Induction of an antiviral response by interferon requires thymidine kinase.

Mouse fibroblastoid cells (Ltk-) that lack thymidine kinase (tk) activity are unable to respond to murine beta-interferon by establishing antiviral activity or inducing the double-stranded RNA-dependent enzymes, oligo[(2'-5')A] polymerase and Mr 68,000 protein kinase. In contrast, the parental L-929 cell line or clonal derivatives of Ltk- cells into which the herpes virus tk gene was introduced by DNA-mediated gene transfer respond normally to interferon in developing resistance to viral infection and in inducing double-stranded RNA-dependent enzymes. Further evidence for a role of tk in the response to interferon was obtained by isolating revertants of tk+ clones that lost the herpes virus tk gene during growth in BrdUrd-containing medium. In such revertant sublines both tk enzyme activity and viral tk genes were undetectable and treatment with interferon failed to produce an antiviral effect or induce synthesis of the double-stranded RNA-dependent enzymes.

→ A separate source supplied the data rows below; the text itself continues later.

(** * The new-course directives: [file], [localImage], [professorslist]

    A shallow embedding of
    [administration/static/js/new-course/directives.js].

    The three directives are glue between the host framework (AngularJS),
    the DOM and the File API.  Each directive is embedded as functions on
    an explicit state; code that can raise runs in a small state-and-
    exception monad, so that what was already written when an exception
    escapes stays visible.  The pieces of the platform the directives call
    (jqLite's [attr], [NgModelController.$setViewValue], [FileReader]) are
    modelled next to their callers and marked as such. *)

From Stdlib Require Import ZArith Ascii String List Bool Lia.
From stdpp Require Import base strings gmap list.

Local Open Scope string_scope.

(** ** JavaScript values *)

Module JS.

(** A [File] of the File API: name, MIME type and content. *)
Record file := File { file_name : string; file_type : string; file_content : string }.

(** Classes of the objects that are not [File]s. *)
Inductive obj_class :=
| Plain
| Array
| Blob
| Date
| UserClass (class_name : string).

(** What [v.constructor] can be. *)
Inductive ctor :=
| CFile
| CString
| CNumber
| CBoolean
| CFunction
| CClass (c : obj_class).

#[local] Set Warnings "-register-all".

(** Values.  A function is known by an identity only: the directives never
    look inside a function, they store it or call it.  An object carries
    its class (which fixes its [constructor]) and its other properties in
    insertion order. *)
Inductive value :=
| VUndefined
| VNull
| VBool (b : bool)
| VNumber (n : Z)
| VNaN
| VString (s : string)
| VFile (f : file)
| VFunction (fid : nat)
| VObject (c : obj_class) (props : list (string * value)).

(** ToBoolean: the falsy values are [undefined], [null], [false], [0],
    [NaN] and the empty string. *)
Definition truthy (v : value) : bool :=
  match v with
  | VUndefined | VNull | VNaN => false
  | VBool b => b
  | VNumber n => negb (n =? 0)%Z
  | VString s => negb (String.eqb s "")
  | VFile _ | VFunction _ | VObject _ _ => true
  end.

(** [v.constructor], for a [v] that is neither [undefined] nor [null]
    (every read below is guarded by the truthiness of [v]). *)
Definition constructor_of (v : value) : option ctor :=
  match v with
  | VUndefined | VNull => None
  | VBool _ => Some CBoolean
  | VNumber _ | VNaN => Some CNumber
  | VString _ => Some CString
  | VFile _ => Some CFile
  | VFunction _ => Some CFunction
  | VObject c _ => Some (CClass c)
  end.

Definition is_CFile (c : option ctor) : bool :=
  match c with Some CFile => true | _ => false end.

(** The identity of the built-in [Function.prototype.call]. *)
Definition fid_Function_call : nat := 0.

Fixpoint assoc (k : string) (props : list (string * value)) : value :=
  match props with
  | [] => VUndefined
  | (k', v) :: rest => if String.eqb k k' then v else assoc k rest
  end.

(** [v[k]] for a truthy [v]: an object answers from its properties, a
    function inherits [call], everything else has no such member. *)
Definition get_prop (v : value) (k : string) : value :=
  match v with
  | VObject _ props => assoc k props
  | VFunction _ => if String.eqb k "call" then VFunction fid_Function_call else VUndefined
  | _ => VUndefined
  end.

Inductive exn :=
| TypeError (msg : string)
| InvalidStateError (msg : string)
| Error (msg : string).

(** *** Computations that may raise, over a state [St] *)

Inductive completion (A : Type) :=
| Normal (a : A)
| Throw (e : exn).
Arguments Normal {A} a.
Arguments Throw {A} e.

Definition M (St A : Type) : Type := St -> completion A * St.

Definition ret {St A} (a : A) : M St A := fun s => (Normal a, s).

Definition bind {St A B} (m : M St A) (k : A -> M St B) : M St B :=
  fun s =>
    match m s with
    | (Normal a, s') => k a s'
    | (Throw e, s') => (Throw e, s')
    end.

Definition throw {St A} (e : exn) : M St A := fun s => (Throw e, s).
Definition get {St} : M St St := fun s => (Normal s, s).
Definition modify {St} (f : St -> St) : M St unit := fun s => (Normal tt, f s).

(** [for (x in xs) acc = body(acc, x)], stopping at the first exception. *)
Fixpoint for_in {St A B} (xs : list B) (body : A -> B -> M St A) (acc : A) : M St A :=
  match xs with
  | [] => ret acc
  | x :: rest => bind (body acc x) (for_in rest body)
  end.

End JS.

Import JS.

Declare Scope js_scope.
Delimit Scope js_scope with js.
Notation "'let!' x ':=' m 'in' k" := (bind m (fun x => k))
  (at level 10, x name, m at level 100, k at level 200) : js_scope.
Notation "m ';;;' k" := (bind m (fun _ => k))
  (at level 100, k at level 200, right associativity) : js_scope.
Local Open Scope js_scope.

(** ** Strings: the regular expressions and [trim] of the [file] directive

    A string is a sequence of code units below 256, which covers every
    character the two patterns and [trim] tell apart in that range. *)

Module Str.

Local Open Scope char_scope.

(** [\w]: ASCII letters, digits and the underscore. *)
Definition is_word_char (c : ascii) : bool :=
  let n := nat_of_ascii c in
  (Nat.leb 97 n && Nat.leb n 122) || (Nat.leb 65 n && Nat.leb n 90)
  || (Nat.leb 48 n && Nat.leb n 57) || Nat.eqb n 95.

Definition is_sp (c : ascii) : bool := Ascii.eqb c " ".

(** White space of [String.prototype.trim] among the code units below
    256: TAB, LF, VT, FF, CR, SPACE and NBSP. *)
Definition is_ws (c : ascii) : bool :=
  let n := nat_of_ascii c in
  (Nat.leb 9 n && Nat.leb n 13) || Nat.eqb n 32 || Nat.eqb n 160.

(** [/^ng/.test(s)] *)
Definition test_ng (s : string) : bool :=
  match s with
  | String "n" (String "g" _) => true
  | _ => false
  end.

(** Does [ng[^ ]+] match at the head of [String c r]?  ([\b] is checked by
    the caller, which knows the preceding character.) *)
Definition ng_token_here (c : ascii) (r : string) : bool :=
  match c, r with
  | "n", String "g" (String x _) => negb (is_sp x)
  | _, _ => false
  end.

(** Where the scan of [/\bng[^ ]+ */g] stands: looking for the next match
    ([Scan], remembering whether the previous character is a word
    character), or inside a match: on the [g], in the run [[^ ]+], or in
    the run of trailing spaces. *)
Inductive mode :=
| Scan (prev_word : bool)
| OnG
| InToken
| InSpaces.

(** [s.replace(/\bng[^ ]+ */g, '')], one character at a time.  Both runs
    of the pattern are greedy and cannot give anything back, so a match
    goes on to the first space after its token and then over every space
    that follows; the search resumes right after it. *)
Fixpoint strip (m : mode) (s : string) : string :=
  match s with
  | EmptyString => EmptyString
  | String c r =>
      match m with
      | Scan prev_word =>
          if negb prev_word && ng_token_here c r then strip OnG r
          else String c (strip (Scan (is_word_char c)) r)
      | OnG => strip InToken r
      | InToken => if is_sp c then strip InSpaces r else strip InToken r
      | InSpaces =>
          if is_sp c then strip InSpaces r
          else if ng_token_here c r then strip OnG r
          else String c (strip (Scan (is_word_char c)) r)
      end
  end.

Definition replace_ng (s : string) : string := strip (Scan false) s.

Fixpoint trim_left (s : string) : string :=
  match s with
  | EmptyString => EmptyString
  | String c r => if is_ws c then trim_left r else s
  end.

Fixpoint trim_right (s : string) : string :=
  match s with
  | EmptyString => EmptyString
  | String c r =>
      match trim_right r with
      | EmptyString => if is_ws c then EmptyString else String c EmptyString
      | r' => String c r'
      end
  end.

(** [s.trim()] *)
Definition trim (s : string) : string := trim_right (trim_left s).

(** Does [/\bng[^ ]+ */] match anywhere in [s], when the character before
    [s] is a word character or not as [prev_word] says? *)
Fixpoint has_ng_token (prev_word : bool) (s : string) : bool :=
  match s with
  | EmptyString => false
  | String c r =>
      (negb prev_word && ng_token_here c r) || has_ng_token (is_word_char c) r
  end.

Our results indicate that the ability of mouse L cells to respond to beta-interferon is dependent upon the presence of a functional tk gene. We propose that the induction of antiviral responses by interferon stringently requires a metabolite, the level of which is determined by tk activity. The system described may provide a means for elucidating the mechanisms by which responses to interferon are induced.